## What to do
Answer with a number only: how many lines of the entries below contain the word "done"?

--

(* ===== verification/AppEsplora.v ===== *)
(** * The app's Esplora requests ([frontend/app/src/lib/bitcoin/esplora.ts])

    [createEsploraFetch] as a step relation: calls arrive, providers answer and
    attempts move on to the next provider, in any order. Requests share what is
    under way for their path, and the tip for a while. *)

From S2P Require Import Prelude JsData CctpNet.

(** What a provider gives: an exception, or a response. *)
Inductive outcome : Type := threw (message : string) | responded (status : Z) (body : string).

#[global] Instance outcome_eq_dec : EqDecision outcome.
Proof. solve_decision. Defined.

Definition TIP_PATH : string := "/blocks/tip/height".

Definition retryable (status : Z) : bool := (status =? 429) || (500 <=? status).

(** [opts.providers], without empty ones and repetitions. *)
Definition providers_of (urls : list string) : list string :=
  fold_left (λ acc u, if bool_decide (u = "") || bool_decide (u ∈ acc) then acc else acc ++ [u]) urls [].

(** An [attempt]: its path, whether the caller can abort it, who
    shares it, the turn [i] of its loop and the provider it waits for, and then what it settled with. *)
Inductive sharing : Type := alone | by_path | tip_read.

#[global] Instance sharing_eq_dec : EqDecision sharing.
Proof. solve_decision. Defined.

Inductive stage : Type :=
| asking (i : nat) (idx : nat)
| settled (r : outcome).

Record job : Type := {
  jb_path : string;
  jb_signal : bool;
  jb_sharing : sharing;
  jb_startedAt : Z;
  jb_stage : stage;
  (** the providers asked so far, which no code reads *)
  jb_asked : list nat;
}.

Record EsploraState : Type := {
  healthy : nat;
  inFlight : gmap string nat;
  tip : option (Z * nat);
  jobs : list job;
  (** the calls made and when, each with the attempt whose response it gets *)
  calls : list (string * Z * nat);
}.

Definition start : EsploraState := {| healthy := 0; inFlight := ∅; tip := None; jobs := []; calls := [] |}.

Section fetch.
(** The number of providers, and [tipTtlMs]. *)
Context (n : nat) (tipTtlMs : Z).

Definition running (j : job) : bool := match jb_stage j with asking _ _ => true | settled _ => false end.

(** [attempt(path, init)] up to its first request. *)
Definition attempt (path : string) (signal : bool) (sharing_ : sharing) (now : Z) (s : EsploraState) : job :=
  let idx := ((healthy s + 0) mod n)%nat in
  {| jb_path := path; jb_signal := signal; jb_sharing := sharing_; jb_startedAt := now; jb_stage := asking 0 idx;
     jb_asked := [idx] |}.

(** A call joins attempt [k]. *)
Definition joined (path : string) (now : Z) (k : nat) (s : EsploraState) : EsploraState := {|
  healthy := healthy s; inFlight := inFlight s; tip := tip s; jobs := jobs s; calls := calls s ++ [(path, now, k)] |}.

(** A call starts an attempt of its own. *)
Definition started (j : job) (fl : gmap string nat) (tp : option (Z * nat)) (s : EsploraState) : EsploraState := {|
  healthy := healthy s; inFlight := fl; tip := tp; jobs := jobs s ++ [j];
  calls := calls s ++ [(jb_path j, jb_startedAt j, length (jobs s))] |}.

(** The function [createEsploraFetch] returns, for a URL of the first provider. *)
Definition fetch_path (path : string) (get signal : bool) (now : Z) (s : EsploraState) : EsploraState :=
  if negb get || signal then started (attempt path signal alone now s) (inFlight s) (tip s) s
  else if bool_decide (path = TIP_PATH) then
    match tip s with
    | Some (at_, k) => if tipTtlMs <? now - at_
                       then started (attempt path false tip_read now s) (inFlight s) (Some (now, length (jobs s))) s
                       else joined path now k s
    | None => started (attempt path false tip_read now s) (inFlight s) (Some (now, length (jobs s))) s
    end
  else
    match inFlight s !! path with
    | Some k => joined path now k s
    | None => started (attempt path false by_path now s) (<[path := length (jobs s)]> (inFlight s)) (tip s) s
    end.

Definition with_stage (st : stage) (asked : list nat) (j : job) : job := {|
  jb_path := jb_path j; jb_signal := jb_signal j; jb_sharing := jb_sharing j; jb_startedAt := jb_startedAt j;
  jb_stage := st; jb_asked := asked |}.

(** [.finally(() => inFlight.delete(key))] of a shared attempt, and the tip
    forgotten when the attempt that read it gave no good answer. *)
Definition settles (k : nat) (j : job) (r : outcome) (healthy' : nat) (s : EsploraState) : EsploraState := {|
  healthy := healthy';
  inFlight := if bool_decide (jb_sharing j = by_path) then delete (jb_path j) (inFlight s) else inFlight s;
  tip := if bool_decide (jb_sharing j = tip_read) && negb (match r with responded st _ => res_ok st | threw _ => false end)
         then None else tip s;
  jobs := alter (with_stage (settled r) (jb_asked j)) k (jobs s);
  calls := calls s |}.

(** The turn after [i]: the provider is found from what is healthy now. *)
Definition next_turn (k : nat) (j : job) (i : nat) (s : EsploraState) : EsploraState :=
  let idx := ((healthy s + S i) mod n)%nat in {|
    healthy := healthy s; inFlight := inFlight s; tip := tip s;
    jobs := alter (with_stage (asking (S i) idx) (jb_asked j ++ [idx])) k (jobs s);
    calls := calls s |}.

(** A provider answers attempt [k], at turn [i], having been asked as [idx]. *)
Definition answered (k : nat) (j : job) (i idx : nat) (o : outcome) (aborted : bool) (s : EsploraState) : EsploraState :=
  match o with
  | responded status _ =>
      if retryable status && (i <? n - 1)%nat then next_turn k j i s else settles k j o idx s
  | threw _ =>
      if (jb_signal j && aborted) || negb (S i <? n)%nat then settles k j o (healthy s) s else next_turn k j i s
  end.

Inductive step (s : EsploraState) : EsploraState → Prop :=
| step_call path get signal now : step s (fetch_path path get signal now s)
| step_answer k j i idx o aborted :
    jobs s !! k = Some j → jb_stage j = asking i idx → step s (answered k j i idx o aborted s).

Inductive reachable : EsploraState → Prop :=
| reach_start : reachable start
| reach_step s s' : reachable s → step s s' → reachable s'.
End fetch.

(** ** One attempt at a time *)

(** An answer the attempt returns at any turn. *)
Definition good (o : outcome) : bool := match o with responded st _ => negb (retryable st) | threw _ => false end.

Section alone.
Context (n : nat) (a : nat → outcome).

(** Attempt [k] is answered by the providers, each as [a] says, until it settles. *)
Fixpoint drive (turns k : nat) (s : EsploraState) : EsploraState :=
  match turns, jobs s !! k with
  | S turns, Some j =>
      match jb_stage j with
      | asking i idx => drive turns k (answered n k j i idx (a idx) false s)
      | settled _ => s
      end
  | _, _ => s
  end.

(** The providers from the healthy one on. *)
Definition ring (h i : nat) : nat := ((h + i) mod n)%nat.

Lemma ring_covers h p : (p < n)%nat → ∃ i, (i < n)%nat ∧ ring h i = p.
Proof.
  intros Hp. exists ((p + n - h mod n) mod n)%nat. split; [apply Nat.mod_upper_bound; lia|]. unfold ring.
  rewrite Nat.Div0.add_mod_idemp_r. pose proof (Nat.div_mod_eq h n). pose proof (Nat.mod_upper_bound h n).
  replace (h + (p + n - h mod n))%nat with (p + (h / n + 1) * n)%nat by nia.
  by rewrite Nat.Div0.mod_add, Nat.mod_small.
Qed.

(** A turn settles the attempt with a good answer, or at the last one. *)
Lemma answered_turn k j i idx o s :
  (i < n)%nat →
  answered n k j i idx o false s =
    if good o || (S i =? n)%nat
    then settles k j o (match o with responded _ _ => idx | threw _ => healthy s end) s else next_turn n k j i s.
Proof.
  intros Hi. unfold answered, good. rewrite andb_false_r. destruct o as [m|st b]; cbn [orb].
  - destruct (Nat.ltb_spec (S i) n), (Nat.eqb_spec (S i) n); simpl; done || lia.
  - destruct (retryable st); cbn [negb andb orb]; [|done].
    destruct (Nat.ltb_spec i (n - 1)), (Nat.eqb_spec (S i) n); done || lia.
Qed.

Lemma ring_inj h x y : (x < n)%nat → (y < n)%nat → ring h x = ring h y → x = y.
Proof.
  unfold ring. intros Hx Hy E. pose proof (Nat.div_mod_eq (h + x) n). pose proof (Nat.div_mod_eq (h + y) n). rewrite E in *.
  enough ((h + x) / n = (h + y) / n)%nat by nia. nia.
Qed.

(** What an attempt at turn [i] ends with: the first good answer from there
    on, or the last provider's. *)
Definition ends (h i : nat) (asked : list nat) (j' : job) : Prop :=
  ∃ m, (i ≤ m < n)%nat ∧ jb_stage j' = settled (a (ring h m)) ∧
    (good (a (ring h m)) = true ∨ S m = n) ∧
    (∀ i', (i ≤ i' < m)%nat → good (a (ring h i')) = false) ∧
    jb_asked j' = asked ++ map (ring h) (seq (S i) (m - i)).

--

## Result of the task
3